Na primavera de 2020, a pandemia da COVID-19 provocou uma paralisação em todo o mundo. No entanto, o tráfico ilícito de bens culturais não parou. Pelo contrário. Os traficantes desses bens aproveitaram-se da segurança reduzida em sítios arqueológicos e museus para empreender furtos e escavações ilegais, com impunidade.

Os números comprovam: o fascínio por mosaicos, urnas funerárias, esculturas, estatuetas ou manuscritos antigos nunca foi tão grande. A pressão dessa demanda ajudou a alimentar o mercado ilegal de obras de arte e antiguidades, que agora opera principalmente online – por meio de plataformas que, muitas vezes, dão pouca atenção à proveniência original dos objetos.

Organizações criminosas e terroristas se apressaram para tirar proveito dessa brecha, utilizando o comércio ilícito para financiar suas atividades ou lavar (legalizar) suas receitas. Desde 2014, o Estado Islâmico vem organizando pilhagens volumosas e metódicas de sítios arqueológicos e museus nas regiões da Síria e do Iraque que estão sob seu controle.

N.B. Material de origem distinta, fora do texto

(* ===== verification/Prelude.v ===== *)
(** * Oikos: a verification library for the node daemon

    Oikos runs game servers on a node.  Its orchestrator creates, starts and stops the
    containers of the servers and recovers those that crash; the tunnel manager gives their
    ports a public address through frpc; the file manager and the SFTP handlers give access
    to their files; backups save and restore those files; the daemon updates itself through
    versioned slots; plugins get the events of the bus.  SQLite holds what must outlive the
    process.  This library models these parts function by function and proves what makes
    each correct.

    ** How the program is modelled

    A method is a computation of the monad [M S]: it takes the state [S] and returns a
    result or a Go error, with the new state, also after an error.  [wp] and [keeps] are
    its total-correctness and its invariance rules.  What the repository calls and does not
    contain (Docker, YAML, JSON, SHA-256, tar, gRPC, the Panel's HTTP answers) is an
    argument, and every call that can fail takes its outcome from a list of injected faults
    in the state: a theorem about all states is a theorem about every failure at every
    step.  Integers are [Z], with the wrap-around of [int64] written out where the code can
    reach it.  A method that holds its mutex throughout is one step.  Those that release their
    lock early or take none, and can overlap, are sequences of steps that a step relation
    interleaves: [Publish] of the bus, the requests of the lifecycle, the crash observer and
    the handlers of the healer, [Stop] and [Reload] of the frpc controller ([Proc] of
    [Interleave]), [DispatchEvent] of the plugins, an upload and its pipe.  The methods of a
    plugin host are one step each; see the end.

    ** The parts, and where they are

    - This file: errors, the monad, its rules, sorting and list lemmas, automation.
      [GoLib]: Go's strings, numbers and regular expressions.  [GoPath]:
      [path/filepath].  [GoOS], [GoOSFacts], [GoOSRun]: a file system with directories,
      links, working directory and faulty system calls, behind the calls of [os].
      [AtomicFile]: files replaced through a temporary file.  [GoEncoding]: hexadecimal
      and base64.  [Codec]: a concrete codec for the examples.  [Interleave]: computations
      whose calls interleave, and the rule that proves one of them from the part of the
      state it owns.
    - Operating system ([internal/platform]): [Platform], a table of processes with their
      groups and signals, with what processes do meanwhile.
    - Store ([internal/store], [migrations]): [Store], [Migrations], [StoreFacts],
      [StoreSpec], [MigrationsSpec].  Tables are lists of rows, with the constraints of
      the migrations.
    - Event bus ([internal/orchestrator/eventbus.go], [eventrecorder.go]): [Bus],
      [BusSpec].  The bus is a transition system, since [Publish] sends after it has
      released the lock.
    - Files ([internal/filesystem]): [Filesystem], [FilesystemFacts], [FilesystemSpec];
      the SFTP server and its host key: [Sftp], [SftpSpec].
    - Engines and limits ([internal/runtime], [internal/resource]): [Runtime],
      [Resource].  Configuration and eggs ([internal/config], [internal/egg]): [Config].
    - Tunnels ([internal/tunnel]): [Tunnel], [TunnelFacts], [TunnelSpec]; what becomes of the
      frpc processes when calls overlap and requests end: [ProcessSpec].
    - Orchestrator ([internal/orchestrator]): [World] is the state it shares with the
      tunnel manager and the backups; [Orchestrator], [OrchestratorSpec]; the concurrent
      requests of the lifecycle: [Requests], [RequestsSpec]; the goroutines of the crash
      observer and the healer: [Healer], [ObserverSpec], [HealerSpec].
    - Self-update ([internal/update]): [Update], [UpdateFacts], [UpdateSpec],
      [RollbackSpec].
    - Backups ([internal/backup]): [Backup], [BackupFacts], [BackupSpec],
      [BackupRoundtrip].
    - Plugins ([internal/plugin]): [Plugin] (manifests, proxy), [PluginHost],
      [PluginRegistry], [PluginSpec], [PluginRegistrySpec].
    - Security ([internal/security]): [Security]: pairing tokens, keys, certificates, TLS
      configurations, sandbox profiles.
    - Agent ([internal/agent]): [Agent], [AgentSpec]: pairing with the Panel, heartbeats,
      the command stream and the loop that reconnects.
    - Observability ([internal/observability]): [Observability], [ObservabilitySpec].
    - API ([internal/api]): [Api], [ApiSpec]: the handlers of the gRPC services over the
      lifecycle, the file manager and the store.
    - Command line ([cmd/oikos]): [Command], [CommandSpec] (flags, subcommands, the update);
      [Doctor] (reports), [DoctorSpec]; [Daemon] (how the parts are put together),
      [DaemonSpec].

    The interfaces of the program are classes ([Runtime], [ProcessController],
    [HostLifecycle], [PluginService]); where a client's theorem relies on a law of an
    implementation, the law is a class too ([HostLifecycleOk] for the registry), and the
    implementation is an instance.

    ** What is proved

    - Store: every sequence of operations, whatever statements fail, keeps keys, unique
      ports and references; replacement of members is atomic; deletion cascades; plugins
      round-trip; listing of events is exact; migrations are idempotent.  What a deletion does
      on a connection without the foreign-key pragma is stated too.
    - Bus: capacities and subscriptions in every reachable state, delivery, cancellation,
      what the recorder stores and loses.
    - Platform: ending a process group signals what was started and those of its descendants
      that have not left the group, and nothing else.
    - Files: a client of one server reaches the files of no other and nothing outside,
      reads stay inside, writes are atomic, directory listings by pages are complete.  Over
      SFTP a file changes only for a client that logged in with a key the store held for
      that server; what a put leaves of the old file is stated exactly.
    - Engines and limits: bounds of the statistics, round trip of the limits, the
      startup template against a reference.
    - Tunnels: the configuration is canonical, and is what frpc reads after an operation
      that succeeds, but for a registration that answers with a recorded tunnel; registration
      is idempotent, release complete; how many frpc processes there can be, whatever calls
      overlap; they die with the requests that started them; the supervision and the healer
      end.
    - Orchestrator: requests of different servers, interleaved call by call, keep the store in
      agreement with the engine, and a start and a stop of one server can break it; what a tick
      of the crash observer reports, with anything between its calls; the back-off is exponential and bounded; the handlers of the healer, in any
      interleaving, restart a server a bounded number of times; what the observer takes for
      a crash and what it misses is shown on runs; deletion can be repeated.
    - Self-update: an update is atomic at every fault, rollback swaps the slots, retention
      removes no slot in use.
    - Backups: extraction is confined, a restoration is safe at every fault, an archive
      brings back what it saved.
    - Plugins: only verified plugins within their manifest run; start is all or nothing,
      for one plugin and for all; three failures in a row disable a plugin, and only they,
      however the calls overlap; routes are isolated.
    - Agent: what a pairing leaves when it succeeds and at every failure; the back-off for
      every attempt, the overflowing shifts included; a command is the lifecycle's request.
    - Observability: the health report as a function of the probes that fail; what a scrape
      sees; redaction and rotation of logs.
    - API: an upload is all or nothing and within its limit, and a download sends what was
      uploaded; the handlers that answer wrongly or hang are shown on concrete runs.
    - Command line: flags are read back as written; [server create] is the lifecycle's
      operation; [doctor] reports every line and fails exactly for required checks; the
      endpoints a started daemon serves and the tunnels it forgets; an update never passes
      its own health check.

    ** Bounds and fuel

    [walk] of [GoOS] resolves symbolic links with the limit of the kernel, 40; the walk of a
    directory tree has the number of its nodes as fuel, which no walk exceeds
    ([BackupRoundtrip] proves that the result is complete); polls and retries that the code
    bounds by a clock take the number of turns the clock allows as an argument, and the
    theorems hold for every number.  Other recursions are structural.
    The tunnel healer needs six turns and is proved to end within them.

    ** Not modelled

    Generated code ([gen]); the bytes of HTTP, gRPC, TLS and SSH and the goroutines that only
    move them; the bodies of the libraries, which are parameters.  A file put over SFTP and a write at an
    offset are one step each: two clients that put the same file at once are not interleaved.
    The methods of a plugin host, and those of the registry that start, stop or ask all of
    them, are one step each, although not all hold their lock while they wait for a process;
    the theorem on the dispatch of events holds for every outcome
    they can have.  The store is one connection: [db_fk] says whether the pragma of foreign
    keys is on for it, which is so for the connection that [Open] used, and not for the others
    that [database/sql] opens when statements overlap; the theorems on the store assume the
    first, and [StoreSpec] states what a deletion does on the others.  The number of a process
    is not given to another while its group is signalled.  The Windows variants have the same
    text as the [_unsupported] ones. *)

From stdpp Require Export base list strings gmap sets option numbers sorting.
From Stdlib Require Export ZArith.
From Stdlib Require Import Ascii.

Acredita-se que o fluxo ilícito de bens culturais é atualmente o terceiro maior em termos de volume, depois das drogas e das armas. Uma questão cultural, este negócio obscuro que prospera em áreas de conflito, também se tornou uma ameaça à paz e à segurança internacional.

A Convenção da UNESCO de 1970 relativa às Medidas a Serem Adotadas para Proibir e Impedir a Importação, Exportação e Transferência de Propriedades Ilícitas dos Bens Culturais, que celebra seu 50° aniversário em 2020, é mais do que nunca fundamental nessa luta.

Em meio século, muito foi alcançado para desenvolver leis preventivas, treinar profissionais, fortalecer a cooperação internacional e incentivar a devolução de obras furtadas ou exportadas ilegalmente. Uma maior consciência sobre os danos culturais, morais e materiais causados por esse tráfico, agora reconhecido como crime de guerra pelas Nações Unidas, é a prova disso. Também o demonstra a decisão tomada pelos Estados-membros da UNESCO de celebrar o Dia Internacional contra o Tráfico Ilícito de Bens Culturais, todos os anos no dia 14 de novembro. 

No entanto, a dificuldade de restringir o tráfico online, as débeis sanções aos infratores e a vulnerabilidade das áreas afetadas exigem hoje um novo nível de mobilização internacional.